(Stored data)
━━━━

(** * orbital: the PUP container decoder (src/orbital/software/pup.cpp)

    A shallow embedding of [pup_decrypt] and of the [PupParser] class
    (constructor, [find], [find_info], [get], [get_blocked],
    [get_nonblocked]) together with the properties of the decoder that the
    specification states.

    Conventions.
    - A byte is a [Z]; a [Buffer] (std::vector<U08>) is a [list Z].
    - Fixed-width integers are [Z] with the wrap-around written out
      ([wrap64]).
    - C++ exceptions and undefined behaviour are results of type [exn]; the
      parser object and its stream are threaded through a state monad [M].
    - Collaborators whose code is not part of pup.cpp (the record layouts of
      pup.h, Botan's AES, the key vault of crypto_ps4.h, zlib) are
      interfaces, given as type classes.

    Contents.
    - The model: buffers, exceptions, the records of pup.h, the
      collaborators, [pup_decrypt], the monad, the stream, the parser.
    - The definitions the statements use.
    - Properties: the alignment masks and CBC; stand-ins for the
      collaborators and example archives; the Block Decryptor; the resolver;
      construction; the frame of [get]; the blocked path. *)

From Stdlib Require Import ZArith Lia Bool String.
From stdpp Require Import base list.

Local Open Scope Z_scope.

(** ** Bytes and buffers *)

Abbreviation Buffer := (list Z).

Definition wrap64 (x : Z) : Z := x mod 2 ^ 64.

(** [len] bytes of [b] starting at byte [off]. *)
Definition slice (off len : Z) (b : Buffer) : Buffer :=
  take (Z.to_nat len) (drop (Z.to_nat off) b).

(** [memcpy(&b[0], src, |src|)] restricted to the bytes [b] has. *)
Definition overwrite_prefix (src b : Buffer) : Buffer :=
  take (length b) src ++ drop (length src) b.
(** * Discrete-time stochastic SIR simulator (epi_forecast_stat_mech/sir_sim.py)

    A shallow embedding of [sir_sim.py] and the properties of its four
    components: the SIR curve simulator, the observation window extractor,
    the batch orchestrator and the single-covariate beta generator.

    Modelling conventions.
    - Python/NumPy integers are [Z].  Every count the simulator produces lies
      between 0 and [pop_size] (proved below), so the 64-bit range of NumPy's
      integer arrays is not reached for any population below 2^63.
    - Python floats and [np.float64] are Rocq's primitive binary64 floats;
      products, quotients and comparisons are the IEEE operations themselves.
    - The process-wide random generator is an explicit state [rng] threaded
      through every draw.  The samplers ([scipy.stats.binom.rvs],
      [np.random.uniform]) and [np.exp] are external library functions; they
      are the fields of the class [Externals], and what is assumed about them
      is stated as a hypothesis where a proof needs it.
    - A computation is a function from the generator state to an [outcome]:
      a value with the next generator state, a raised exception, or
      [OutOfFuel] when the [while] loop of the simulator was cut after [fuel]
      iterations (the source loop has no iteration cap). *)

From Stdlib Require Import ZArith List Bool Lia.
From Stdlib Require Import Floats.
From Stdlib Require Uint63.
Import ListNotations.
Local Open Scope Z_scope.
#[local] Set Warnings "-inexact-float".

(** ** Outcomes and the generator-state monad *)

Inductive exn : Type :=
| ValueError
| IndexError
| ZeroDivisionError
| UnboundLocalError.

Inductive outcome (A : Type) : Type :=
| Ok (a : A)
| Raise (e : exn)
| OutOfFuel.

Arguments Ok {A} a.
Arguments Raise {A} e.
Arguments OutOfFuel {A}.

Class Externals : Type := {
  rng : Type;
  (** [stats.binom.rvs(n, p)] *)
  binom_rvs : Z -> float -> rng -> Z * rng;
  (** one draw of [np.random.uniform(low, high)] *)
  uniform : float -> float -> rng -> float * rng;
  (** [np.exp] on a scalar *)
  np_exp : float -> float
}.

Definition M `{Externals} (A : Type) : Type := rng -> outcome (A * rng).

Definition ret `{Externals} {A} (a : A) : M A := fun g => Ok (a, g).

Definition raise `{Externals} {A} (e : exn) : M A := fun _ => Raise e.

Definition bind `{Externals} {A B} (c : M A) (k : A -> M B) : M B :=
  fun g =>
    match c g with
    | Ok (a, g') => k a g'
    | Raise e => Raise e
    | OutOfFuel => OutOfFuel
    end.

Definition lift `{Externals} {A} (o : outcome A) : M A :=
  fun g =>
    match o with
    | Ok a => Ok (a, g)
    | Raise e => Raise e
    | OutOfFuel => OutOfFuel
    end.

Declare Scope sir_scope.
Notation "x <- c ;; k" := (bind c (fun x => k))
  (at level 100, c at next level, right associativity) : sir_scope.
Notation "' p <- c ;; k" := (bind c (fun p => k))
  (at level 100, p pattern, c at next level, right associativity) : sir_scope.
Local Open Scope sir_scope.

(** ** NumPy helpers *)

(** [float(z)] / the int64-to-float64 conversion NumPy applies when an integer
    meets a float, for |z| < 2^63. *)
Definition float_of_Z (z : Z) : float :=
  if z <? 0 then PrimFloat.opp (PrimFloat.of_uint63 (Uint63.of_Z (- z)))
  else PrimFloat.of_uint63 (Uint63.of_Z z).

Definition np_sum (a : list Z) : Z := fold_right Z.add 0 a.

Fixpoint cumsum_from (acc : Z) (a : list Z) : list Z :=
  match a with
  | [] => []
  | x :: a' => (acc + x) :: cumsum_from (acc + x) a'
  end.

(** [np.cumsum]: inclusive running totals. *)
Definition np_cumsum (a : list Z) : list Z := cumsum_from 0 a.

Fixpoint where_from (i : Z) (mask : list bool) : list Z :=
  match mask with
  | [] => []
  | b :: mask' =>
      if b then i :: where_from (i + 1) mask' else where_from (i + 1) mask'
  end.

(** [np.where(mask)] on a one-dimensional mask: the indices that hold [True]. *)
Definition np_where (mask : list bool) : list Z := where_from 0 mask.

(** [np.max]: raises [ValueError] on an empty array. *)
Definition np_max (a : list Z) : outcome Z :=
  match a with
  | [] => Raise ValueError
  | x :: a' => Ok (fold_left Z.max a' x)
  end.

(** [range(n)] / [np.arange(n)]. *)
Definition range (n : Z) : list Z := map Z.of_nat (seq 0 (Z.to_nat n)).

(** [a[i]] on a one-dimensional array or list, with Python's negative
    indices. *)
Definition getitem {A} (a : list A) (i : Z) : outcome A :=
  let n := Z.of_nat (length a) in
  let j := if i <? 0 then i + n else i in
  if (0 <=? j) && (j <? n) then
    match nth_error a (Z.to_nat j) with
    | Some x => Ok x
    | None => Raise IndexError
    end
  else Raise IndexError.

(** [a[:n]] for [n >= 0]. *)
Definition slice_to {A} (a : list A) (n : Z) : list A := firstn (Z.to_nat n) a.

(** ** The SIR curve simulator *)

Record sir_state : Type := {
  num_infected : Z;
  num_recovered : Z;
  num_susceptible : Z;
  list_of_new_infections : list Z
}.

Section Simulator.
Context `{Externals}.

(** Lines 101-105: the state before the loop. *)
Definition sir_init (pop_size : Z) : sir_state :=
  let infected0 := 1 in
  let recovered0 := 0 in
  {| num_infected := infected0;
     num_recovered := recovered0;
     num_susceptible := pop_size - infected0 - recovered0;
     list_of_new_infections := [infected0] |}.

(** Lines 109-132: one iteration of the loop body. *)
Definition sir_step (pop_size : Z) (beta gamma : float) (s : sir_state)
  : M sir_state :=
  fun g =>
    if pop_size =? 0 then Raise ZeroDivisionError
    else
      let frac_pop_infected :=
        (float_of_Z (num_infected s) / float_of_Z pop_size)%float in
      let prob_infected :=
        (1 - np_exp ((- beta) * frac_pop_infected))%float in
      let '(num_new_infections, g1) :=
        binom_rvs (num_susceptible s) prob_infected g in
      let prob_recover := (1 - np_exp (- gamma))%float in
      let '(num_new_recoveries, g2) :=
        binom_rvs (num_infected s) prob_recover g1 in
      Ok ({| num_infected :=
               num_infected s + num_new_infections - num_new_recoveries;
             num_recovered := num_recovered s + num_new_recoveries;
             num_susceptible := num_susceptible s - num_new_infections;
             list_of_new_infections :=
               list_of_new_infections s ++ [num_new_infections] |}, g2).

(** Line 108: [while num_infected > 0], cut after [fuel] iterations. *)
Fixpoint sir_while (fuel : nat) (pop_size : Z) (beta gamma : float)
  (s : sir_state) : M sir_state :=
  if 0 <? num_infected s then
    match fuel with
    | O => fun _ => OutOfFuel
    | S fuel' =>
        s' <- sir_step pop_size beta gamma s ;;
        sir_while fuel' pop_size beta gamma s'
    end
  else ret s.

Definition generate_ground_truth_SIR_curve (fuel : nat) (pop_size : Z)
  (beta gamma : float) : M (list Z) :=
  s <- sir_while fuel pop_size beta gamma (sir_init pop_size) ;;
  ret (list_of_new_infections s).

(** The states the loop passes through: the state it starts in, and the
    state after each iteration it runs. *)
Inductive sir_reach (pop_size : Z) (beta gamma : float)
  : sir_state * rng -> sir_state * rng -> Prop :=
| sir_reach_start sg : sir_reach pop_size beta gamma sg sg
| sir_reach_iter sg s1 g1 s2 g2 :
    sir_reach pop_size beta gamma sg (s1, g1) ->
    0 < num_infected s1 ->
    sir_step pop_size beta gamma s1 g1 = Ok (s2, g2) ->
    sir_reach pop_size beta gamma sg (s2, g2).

━━━━

Working from the data above, extract solely the lines from the one containing "(** ** The SIR curve simulator *)" through the one containing "list_of_new_infections := [infected0]", exactly as they appear, both included.

(** ** The SIR curve simulator *)

Record sir_state : Type := {
  num_infected : Z;
  num_recovered : Z;
  num_susceptible : Z;
  list_of_new_infections : list Z
}.

Section Simulator.
Context `{Externals}.

(** Lines 101-105: the state before the loop. *)
Definition sir_init (pop_size : Z) : sir_state :=
  let infected0 := 1 in
  let recovered0 := 0 in
  {| num_infected := infected0;
     num_recovered := recovered0;
     num_susceptible := pop_size - infected0 - recovered0;
     list_of_new_infections := [infected0] |}.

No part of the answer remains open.